Happy Thursday to all the lovely people out here!
Yes No Maybe So by Becky Albertalli and Aisha Saeed is YA romance novel with a political backdrop. Here are my views on the book.
Book Title: Yes No Maybe So
Author: Becky Albertalli & Aisha Saeed
Genre: Young Adult | Romance | Political Fiction
Release Date: 4th February 2020
Publisher: Harper Collins
GoodReads | Amazon India |
Yes No Maybe So is a politically driven YA romance novel following the lives of two 17 year old estranged childhood friends.
Jamie Goldberg is a White Jew who aspires a career in politics someday but is hesitant for his fear for public speaking, or speaking in general.
Maya, an American-Muslim, is having a terrible summer with her parents separating and drama involving her best friend.
As both Jamie and Maya reluctantly start campaigning for a special election by canvasing door-to-door, they find themselves easing into a friendship. When an Islamophobic bill forbidding people from wearing head coverings threatens Maya’s family and Jamie, on the other hand is targeted by anti-Semitic actions by the opponent candidate’s supporters, both Maya and Jamie decides to put their heart into campaigning for the elections
“I never thought of change as something to fight for – more like something I’m always fighting against.”

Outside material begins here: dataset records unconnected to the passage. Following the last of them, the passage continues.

Lemma operation_numbers n v o n' : normalizeOperation n v = Done (o, n') -> numbers1 o = seq n (n' - n) /\ (n < n')%nat /\ rule_modes o.
Proof.
  intros H. assert (exists logic cs, n' = cs.2 /\ o_id o = n /\ o_conditions o = cs.1 /\ o_mode o = known_mode OPERATION_MODE_VALUES v "set" /\
    o_logic o = (if upper_is logic "AND" then js "AND" else js "OR") /\
    match jget v (js "conditions") with JArr l => numbered normalizeCondition (S n) l | _ => Done ([], S n) end = Done cs) as (logic & [cs m] & -> & Hid & Hc & Hm & Hl & Hcs).
  { unfold normalizeOperation in H. destruct v; try done; destruct (of_exc _) as [logic|]; cbn [abind] in H; try done;
      match type of H with abind ?r _ = _ => destruct r as [cs|] eqn:E end; cbn [abind] in H; try done;
      injection H as <- <-; exists logic, cs; split_and!; done. }
  cbn [fst snd] in *. assert (map k_id cs = seq (S n) (length cs) /\ m = (S n + length cs)%nat /\ Forall (fun c => k_mode c ∈ CONDITION_MODE_VALUES) cs) as (H1 & -> & H2).
  { destruct (jget v (js "conditions")); try (by apply conditions_numbers in Hcs); injection Hcs as <- <-; cbn; rewrite Nat.add_0_r; by split_and!. }
  unfold numbers1. rewrite Hid, Hc, H1. split; [replace (S n + length cs - n)%nat with (S (length cs)) by lia; done|]. split; [lia|].
  split; [rewrite Hm; apply known_mode_in; apply (bool_decide_unpack _); by vm_compute|]. split; [rewrite Hl; destruct (upper_is logic "AND"); auto|by rewrite Hc].
Qed.

Lemma rules_numbers l : forall n ops n', numbered normalizeOperation n l = Done (ops, n') ->
  numbers ops = seq n (n' - n) /\ (n <= n')%nat /\ Forall rule_modes ops /\ length ops = length l.
Proof.
  induction l as [|v l IH]; intros n ops n'; cbn [numbered]; [intros [= <- <-]; rewrite Nat.sub_diag; by split_and!|].
  destruct (normalizeOperation n v) as [[o m]|] eqn:Eo; cbn [abind]; [|done]. apply operation_numbers in Eo as (Hn & Hlt & Hm). cbn [fst snd].
  destruct (numbered normalizeOperation m l) as [[ops' m']|] eqn:E; cbn [abind]; [|done]. intros [= <- <-]. cbn [fst snd].
  destruct (IH _ _ _ E) as (H1 & Hle & H2 & H3). cbn [numbers flat_map length]. fold (numbers ops'). rewrite Hn, H1.
  split; [|split; [lia|split; [by constructor|by rewrite H3]]].
  replace (m' - n)%nat with ((m - n) + (m' - m))%nat by lia. rewrite seq_app. do 2 f_equal. lia.
Qed.

Lemma default_numbers n : numbers [createDefaultOperation n] = seq n (S n - n).
Proof. replace (S n - n)%nat with 1%nat by lia. done. Qed.

Lemma rules_of_numbers n l ops n' : rules_of n l = Done (ops, n') -> numbers ops = seq n (n' - n) /\ (n <= n')%nat /\ Forall rule_modes ops /\ ops <> [].
Proof.
  unfold rules_of. destruct l as [|v l]; intros H.
  - injection H as <- <-. rewrite default_numbers. split_and!; [done|lia|apply Forall_singleton, default_modes|done].
  - apply rules_numbers in H as (H1 & H2 & H3 & H4). split_and!; try done. by destruct ops.
Qed.

Lemma initial_numbers n text s n' : parseInitialState n text = Done (s, n') ->
  numbers (operations s) = seq n (n' - n) /\ (n <= n')%nat /\ Forall rule_modes (operations s) /\ operations s <> [].
Proof.
  assert (numbers [createDefaultOperation n] = seq n (S n - n) /\ (n <= S n)%nat /\ Forall rule_modes [createDefaultOperation n] /\ [createDefaultOperation n] <> []) as Hd
    by (split_and!; [apply default_numbers|lia|apply Forall_singleton, default_modes|done]).
  unfold parseInitialState, starts. cbv zeta. destruct (negb _); [by intros [= <- <-]|].
  destruct (JSON_parse (trim text)) as [parsed|]; [|by intros [= <- <-]].
  destruct parsed as [| | | | | |fs]; try (by intros [= <- <-]). destruct (jget (JObj fs) (js "operations")) as [| | | | |l|]; try (by intros [= <- <-]).
  destruct (rules_of n l) as [[ops m]|] eqn:E; cbn [abind]; [|done]. intros [= <- <-]. by apply rules_of_numbers in E.
Qed.

(** *** Lists of rules *)

Lemma numbers_app l k : numbers (l ++ k) = numbers l ++ numbers k.
Proof. apply List.flat_map_app. Qed.

Lemma numbers_permutation l k : l ≡ₚ k -> numbers l ≡ₚ numbers k.
Proof.
  induction 1 as [|o l k _ IH|o p l|l k m _ IH1 _ IH2]; cbn [numbers flat_map]; [done|by apply Permutation_app_head| |by etrans].
  rewrite !app_assoc. apply Permutation_app_tail, Permutation_app_comm.
Qed.

Lemma numbers_map f l : (forall o, numbers1 (f o) ⊆+ numbers1 o) -> numbers (map f l) ⊆+ numbers l.
Proof. intros Hf. induction l as [|o l IH]; cbn [map numbers flat_map]; [done|]. by apply submseteq_app. Qed.

Lemma numbers_filter f l : numbers (List.filter f l) ⊆+ numbers l.
Proof.
  induction l as [|o l IH]; cbn [List.filter numbers flat_map]; [done|]. destruct (f o); cbn [flat_map].
  - by apply submseteq_app.
  - by apply submseteq_inserts_l.
Qed.

Lemma modes_filter f l : Forall rule_modes l -> Forall rule_modes (List.filter f l).
Proof. intros H. apply Forall_forall. intros o [Ho _]%list_elem_of_In%filter_In. rewrite Forall_forall in H. apply H. by apply list_elem_of_In. Qed.

Lemma ids_distinct l : NoDup (numbers l) -> NoDup (map o_id l).
Proof.
  intros H. eapply submseteq_distinct; [|exact H]. clear H. induction l as [|o l IH]; cbn [map numbers flat_map numbers1 app]; [done|].
  apply submseteq_skip. by apply submseteq_inserts_l.
Qed.

(** The rule of a number changes; only it does, for its number is its own. *)
Lemma at_rule_numbers id f r l : (forall o, numbers1 (f o) ⊆+ numbers1 o ++ r) -> NoDup (map o_id l) -> numbers (at_rule id f l) ⊆+ numbers l ++ r.
Proof.
  intros Hf. induction l as [|o l IH]; cbn [map]; [intros _; apply submseteq_nil_l|]. intros [Hn Hd]%NoDup_cons.
  unfold at_rule. cbn [map numbers flat_map]. fold (at_rule id f l) (numbers (at_rule id f l)) (numbers l). destruct (has_id id o) eqn:E.
  - assert (at_rule id f l = l) as ->.
    { unfold at_rule. rewrite <- (map_id l) at 2. apply map_ext_in. intros p Hp%list_elem_of_In. unfold has_id in *. apply Nat.eqb_eq in E. subst id.
      destruct (Nat.eqb_spec (o_id p) (o_id o)) as [Hpo|]; [|done]. destruct Hn. rewrite <- Hpo. by apply list_elem_of_fmap_2. }
    transitivity ((numbers1 o ++ r) ++ numbers l); [by apply submseteq_app|]. rewrite <- !app_assoc. apply Permutation_submseteq, Permutation_app_head, Permutation_app_comm.
  - rewrite <- app_assoc. apply submseteq_app; [done|by apply IH].
Qed.

Lemma at_rule_modes id f l : (forall o, rule_modes o -> rule_modes (f o)) -> Forall rule_modes l -> Forall rule_modes (at_rule id f l).
Proof. intros Hf Hl. apply Forall_map. eapply Forall_impl; [exact Hl|]. intros o Ho. cbn. destruct (has_id id o); auto. Qed.

Lemma insert_permutation {A} i (x : A) l : insert_at i x l ≡ₚ x :: l.
Proof. unfold insert_at. rewrite <- Permutation_middle. by rewrite take_drop. Qed.

Lemma without_permutation {A} i (x : A) l : l !! i = Some x -> x :: without i l ≡ₚ l.
Proof. intros H. unfold without. rewrite Permutation_middle. by rewrite take_drop_middle. Qed.

Lemma reorder_permutation l s t p : reorderOperations l s t p ≡ₚ l.
Proof.
  unfold reorderOperations. destruct s as [s|], t as [t|]; try done. destruct (s =? t)%nat; [done|]. destruct (find_index _ l) as [i|]; [|done].
  destruct (l !! i) as [x|] eqn:Ex; [|done]. destruct (find_index _ (without i l)) as [j|]; [|done]. rewrite insert_permutation. by apply without_permutation.
Qed.

Lemma prune_rules_numbers l : forall n rs n', numbered normalizePruneRule n l = Done (rs, n') -> map k_id rs = seq n (length rs) /\ n' = (n + length rs)%nat.
Proof.
  induction l as [|v l IH]; intros n rs n'; cbn [numbered]; [intros [= <- <-]; cbn; by rewrite Nat.add_0_r|].
  destruct (normalizePruneRule n v) as [[r m]|] eqn:Er; cbn [abind]; [|done]. cbn [fst snd].
  assert (k_id r = n /\ m = S n) as [Hr ->] by (unfold normalizePruneRule in Er; destruct v; by inversion Er).
  destruct (numbered normalizePruneRule (S n) l) as [[rs' m']|] eqn:E; cbn [abind]; [|done]. intros [= <- <-].
  destruct (IH _ _ _ E) as [H1 ->]. cbn [map length seq fst snd]. rewrite Hr, H1. split; [done|lia].
Qed.

(** The rules of a draft have numbers that were not given out before. *)
Lemma prune_draft_numbers n text d m : parsePruneObjectsDraft n text = (d, m) ->
  (n <= m)%nat /\ Forall (fun r => n <= k_id r < m)%nat (p_rules d).
Proof.
  assert (forall t, (n <= n)%nat /\ Forall (fun r => n <= k_id r < n)%nat (p_rules (prune_defaults t))) as Hd by (intros t; split; [done|constructor]).
  unfold parsePruneObjectsDraft. cbv zeta. destruct (negb _); [by intros [= <- <-]|]. destruct (JSON_parse (trim text)) as [[| | | | | |fs]|]; try (by intros [= <- <-]).
  destruct (numbered normalizePruneRule n (prune_rules (JObj fs))) as [[rs k]|] eqn:E; cbn [abind]; [|by intros [= <- <-]].
  destruct (of_exc _) as [typeText|]; cbn [abind]; [|by intros [= <- <-]]. destruct (of_exc _) as [logic|]; cbn [abind]; [|by intros [= <- <-]].
  intros [= <- <-]. cbn [p_rules fst snd]. apply prune_rules_numbers in E as [Hs ->]. split; [lia|].
  apply Forall_forall. intros r Hr. assert (k_id r ∈ map k_id rs) as Hin by by apply list_elem_of_fmap_2. rewrite Hs in Hin. apply elem_of_seq in Hin. lia.
Qed.

Lemma edit_prune_spec id updater l : forall next ops next', edit_prune id updater next l = (ops, next') ->
  numbers ops = numbers l /\ (next <= next')%nat /\ length ops = length l /\ (Forall rule_modes l -> Forall rule_modes ops).
Proof.
  induction l as [|o l IH]; intros next ops next'; cbn [edit_prune]; [by intros [= <- <-]|]. destruct (has_id id o).
  - destruct (parsePruneObjectsDraft next (o_value_text o)) as [draft m] eqn:Ed. destruct (edit_prune id updater (S m) l) as [k m'] eqn:E. intros [= <- <-].
    apply IH in E as (H1 & H2 & H3 & H4). assert (next <= m)%nat by by eapply prune_draft_numbers. cbn [numbers flat_map length]. fold (numbers k). rewrite H1, H3.
    split; [done|]. split; [lia|]. split; [done|]. intros [Ho Hl]%Forall_cons. constructor; [exact Ho|auto].
  - destruct (edit_prune id updater next l) as [k m'] eqn:E. intros [= <- <-].
    apply IH in E as (H1 & H2 & H3 & H4). cbn [numbers flat_map length]. fold (numbers k). rewrite H1, H3.
    split; [done|]. split; [lia|]. split; [done|]. intros [Ho Hl]%Forall_cons. constructor; [exact Ho|auto].
Qed.

(** A preset of rules has some. *)
Lemma preset_rules e : (preset_of e).1 = Operations -> payload_rules (preset_of e).2 <> [].
Proof.
  assert (Forall (fun c => c.2.1 = Operations -> payload_rules c.2.2 <> []) TEMPLATE_PRESET_CONFIG) as H by (vm_compute; repeat constructor; discriminate).
  unfold preset_of. destruct (mget _ _) as [c|] eqn:E; [|by vm_compute]. apply mget_In in E. rewrite List.Forall_forall in H. exact (H _ E).
Qed.

(** ** What an event does to the numbers *)

Section Handlers.
Context (e : Editor) (He : sound_editor e).

(** Rules that only lose numbers, at a counter that only grows. *)
Lemma grows_fewer e' : (length (ops_of e') > 0)%nat -> (localIdSeed e <= localIdSeed e')%nat -> numbers (ops_of e') ⊆+ numbers (ops_of e) ->
  Forall rule_modes (ops_of e') -> grows e e'.
Proof. intros Hl Hs Hn Hm. constructor; [by intros E; rewrite E in Hl; inversion Hl|done|by apply submseteq_inserts_r|done]. Qed.

(** Rules that take the next numbers in a row. *)
Lemma grows_fresh e' : ops_of e' <> [] -> (localIdSeed e <= localIdSeed e')%nat ->
  numbers (ops_of e') = seq (localIdSeed e) (localIdSeed e' - localIdSeed e) -> Forall rule_modes (ops_of e') -> grows e e'.
Proof. intros Hl Hs Hn Hm. constructor; [done|done|rewrite Hn; by apply submseteq_inserts_l|done]. Qed.

Lemma some_rules : (length (ops_of e) > 0)%nat.
Proof. destruct He as [Hs _ _ _]. destruct (ops_of e); [done|cbn; lia]. Qed.

Lemma grows_same e' : ops_of e' = ops_of e -> localIdSeed e' = localIdSeed e -> grows e e'.
Proof. intros Ho Hs. apply grows_fewer; rewrite ?Ho, ?Hs; [apply some_rules|done|done|apply He]. Qed.

Lemma default_grows e' : ops_of e' = [createDefaultOperation (localIdSeed e)] -> localIdSeed e' = S (localIdSeed e) -> grows e e'.
Proof. intros Ho Hs. apply grows_fresh; rewrite ?Ho, ?Hs; [done|lia|apply default_numbers|apply Forall_singleton, default_modes]. Qed.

Honestly, I picked up this book with the aim of reading a cutely YA romance story (and the cute cover, obviously). However, this turned out to be so much more and I am glad. This book is such a relevant and realistic read, especially in the current political scenario all over the world. Although the first few chapters were hard to get through, this book has really strong characters with a strong storyline. Though it was predictable for the most part, I enjoyed reading this for the most part.
“Some people are meant to change history. And some people are meant to change out of their vomity interview clothes.”
What I liked about this book:
- The characters are the backbone of this book. Jamie is cute and funny, awkward and shy, smart and ambitious and very adorable. Maya is intelligent, feisty and believes in standing up for herself. My favourite would be InstaGramm (Jamie’s grandmother and the official face of social media for the campaign)
- The issues depicted are real and relatable. I really liked that they focused on ignorance. Initially, all their friends thought that the reason both Jamie and Maya are so invested in canvassing is because they want to get together. Nearly all of them were ignorant of the real issues, as it the case with most teenagers.
- I really liked the depiction of election results. Without depicting unrealistic results, it showed how even the smallest of actions can bring about a change.
- Chemistry comes naturally between the characters! The ease and comfort of Jamie and Maya’s friendship is heart-warming.
“What’s wrong with slowmance? That should be a word. It’s like a slow romance. A way to let the romantic moments linger.”
What I didn’t liked about the book:
- While the issues are real and relevant, for a YA romance genre, political issues seems to take the center stage.
- The initial first five chapters are slow and filled with random pop culture references just to make the characters sound cool.
If the current scenario is bringing you down, this book will provide that feeling of hope. Hope that our smallest of actions can have a ripple effect and lead to a significant change!
PS: I am adding eating chocolate cake at Café Intermezzo to my bucket list!